[RECORDS FOR THIS TASK — start]
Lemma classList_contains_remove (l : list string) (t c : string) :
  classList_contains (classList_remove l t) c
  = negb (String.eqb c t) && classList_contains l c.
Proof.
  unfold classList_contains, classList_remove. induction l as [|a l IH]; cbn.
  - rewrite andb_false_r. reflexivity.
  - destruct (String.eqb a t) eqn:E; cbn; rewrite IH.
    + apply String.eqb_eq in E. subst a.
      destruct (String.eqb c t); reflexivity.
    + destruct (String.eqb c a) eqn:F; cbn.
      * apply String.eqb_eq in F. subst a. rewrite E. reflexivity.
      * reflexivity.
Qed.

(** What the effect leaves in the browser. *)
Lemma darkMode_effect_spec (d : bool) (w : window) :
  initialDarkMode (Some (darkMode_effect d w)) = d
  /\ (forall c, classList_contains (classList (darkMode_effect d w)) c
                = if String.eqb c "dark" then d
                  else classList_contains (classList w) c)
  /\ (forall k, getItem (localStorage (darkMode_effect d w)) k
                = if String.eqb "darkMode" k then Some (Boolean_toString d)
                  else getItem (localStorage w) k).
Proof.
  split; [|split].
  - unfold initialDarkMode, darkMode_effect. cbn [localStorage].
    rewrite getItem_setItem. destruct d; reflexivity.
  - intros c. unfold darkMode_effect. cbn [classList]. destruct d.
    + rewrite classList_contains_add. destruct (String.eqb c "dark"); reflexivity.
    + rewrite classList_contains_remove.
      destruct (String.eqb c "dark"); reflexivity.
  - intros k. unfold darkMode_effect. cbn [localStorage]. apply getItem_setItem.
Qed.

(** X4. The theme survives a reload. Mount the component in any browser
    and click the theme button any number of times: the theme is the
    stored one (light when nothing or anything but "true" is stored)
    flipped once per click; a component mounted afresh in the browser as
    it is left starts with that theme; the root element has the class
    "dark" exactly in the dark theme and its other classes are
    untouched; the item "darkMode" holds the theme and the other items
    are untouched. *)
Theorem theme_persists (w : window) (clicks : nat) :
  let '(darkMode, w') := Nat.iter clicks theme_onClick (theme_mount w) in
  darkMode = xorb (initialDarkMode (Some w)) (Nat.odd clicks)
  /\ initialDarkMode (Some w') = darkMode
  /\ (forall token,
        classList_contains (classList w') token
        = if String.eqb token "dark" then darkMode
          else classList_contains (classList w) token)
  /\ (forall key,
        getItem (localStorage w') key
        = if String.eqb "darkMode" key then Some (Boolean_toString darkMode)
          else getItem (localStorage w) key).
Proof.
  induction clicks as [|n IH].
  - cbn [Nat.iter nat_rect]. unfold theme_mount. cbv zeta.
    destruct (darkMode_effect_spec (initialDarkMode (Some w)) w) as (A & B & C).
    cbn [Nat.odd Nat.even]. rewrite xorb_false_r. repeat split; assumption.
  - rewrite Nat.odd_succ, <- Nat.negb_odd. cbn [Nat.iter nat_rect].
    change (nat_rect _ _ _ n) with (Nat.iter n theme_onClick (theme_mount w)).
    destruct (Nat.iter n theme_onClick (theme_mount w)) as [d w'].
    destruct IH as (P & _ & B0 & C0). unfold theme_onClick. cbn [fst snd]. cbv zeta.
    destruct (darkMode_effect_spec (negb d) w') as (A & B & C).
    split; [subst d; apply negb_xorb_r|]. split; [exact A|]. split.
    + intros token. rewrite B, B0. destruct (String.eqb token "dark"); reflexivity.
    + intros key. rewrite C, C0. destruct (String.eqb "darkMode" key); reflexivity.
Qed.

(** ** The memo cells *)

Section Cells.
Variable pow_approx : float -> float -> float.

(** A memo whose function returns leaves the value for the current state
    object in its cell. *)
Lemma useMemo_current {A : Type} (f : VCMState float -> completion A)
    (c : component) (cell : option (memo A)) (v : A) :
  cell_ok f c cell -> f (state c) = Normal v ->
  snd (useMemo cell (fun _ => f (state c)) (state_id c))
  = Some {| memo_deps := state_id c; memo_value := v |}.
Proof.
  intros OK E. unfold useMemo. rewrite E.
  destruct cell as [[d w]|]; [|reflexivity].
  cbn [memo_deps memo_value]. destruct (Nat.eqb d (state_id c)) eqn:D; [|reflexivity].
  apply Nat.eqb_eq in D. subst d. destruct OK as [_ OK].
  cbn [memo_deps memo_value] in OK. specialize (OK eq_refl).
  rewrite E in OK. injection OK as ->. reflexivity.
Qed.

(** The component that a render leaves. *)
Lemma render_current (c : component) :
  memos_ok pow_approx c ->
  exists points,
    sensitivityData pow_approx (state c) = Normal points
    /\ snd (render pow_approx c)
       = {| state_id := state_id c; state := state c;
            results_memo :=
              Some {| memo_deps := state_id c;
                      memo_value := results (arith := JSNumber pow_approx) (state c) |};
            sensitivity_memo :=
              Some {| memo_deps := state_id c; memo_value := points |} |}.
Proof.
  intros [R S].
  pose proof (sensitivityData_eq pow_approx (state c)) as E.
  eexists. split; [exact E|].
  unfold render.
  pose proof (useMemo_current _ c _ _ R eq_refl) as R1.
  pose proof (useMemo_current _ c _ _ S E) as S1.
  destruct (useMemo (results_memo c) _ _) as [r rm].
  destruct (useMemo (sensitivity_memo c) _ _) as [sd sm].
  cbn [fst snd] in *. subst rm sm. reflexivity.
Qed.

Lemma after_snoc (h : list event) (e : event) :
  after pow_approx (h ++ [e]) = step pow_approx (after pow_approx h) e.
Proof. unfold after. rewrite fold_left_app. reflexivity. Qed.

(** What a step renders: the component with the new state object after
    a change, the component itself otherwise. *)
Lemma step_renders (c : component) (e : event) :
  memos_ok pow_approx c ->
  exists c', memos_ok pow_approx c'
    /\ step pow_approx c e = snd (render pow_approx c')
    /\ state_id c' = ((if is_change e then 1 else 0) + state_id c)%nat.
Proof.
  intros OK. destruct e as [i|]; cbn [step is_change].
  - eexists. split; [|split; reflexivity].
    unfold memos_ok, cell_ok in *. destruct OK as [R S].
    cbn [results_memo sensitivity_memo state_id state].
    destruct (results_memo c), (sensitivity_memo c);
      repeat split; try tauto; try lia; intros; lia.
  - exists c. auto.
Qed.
[RECORDS FOR THIS TASK — finish]
TO DO - Using the entries above, return exactly the lines from the line with "a change, the" to the line with "(render pow_approx c')", counting both of those lines.

EXERCISE OUTPUT -
    a change, the component itself otherwise. *)
Lemma step_renders (c : component) (e : event) :
  memos_ok pow_approx c ->
  exists c', memos_ok pow_approx c'
    /\ step pow_approx c e = snd (render pow_approx c')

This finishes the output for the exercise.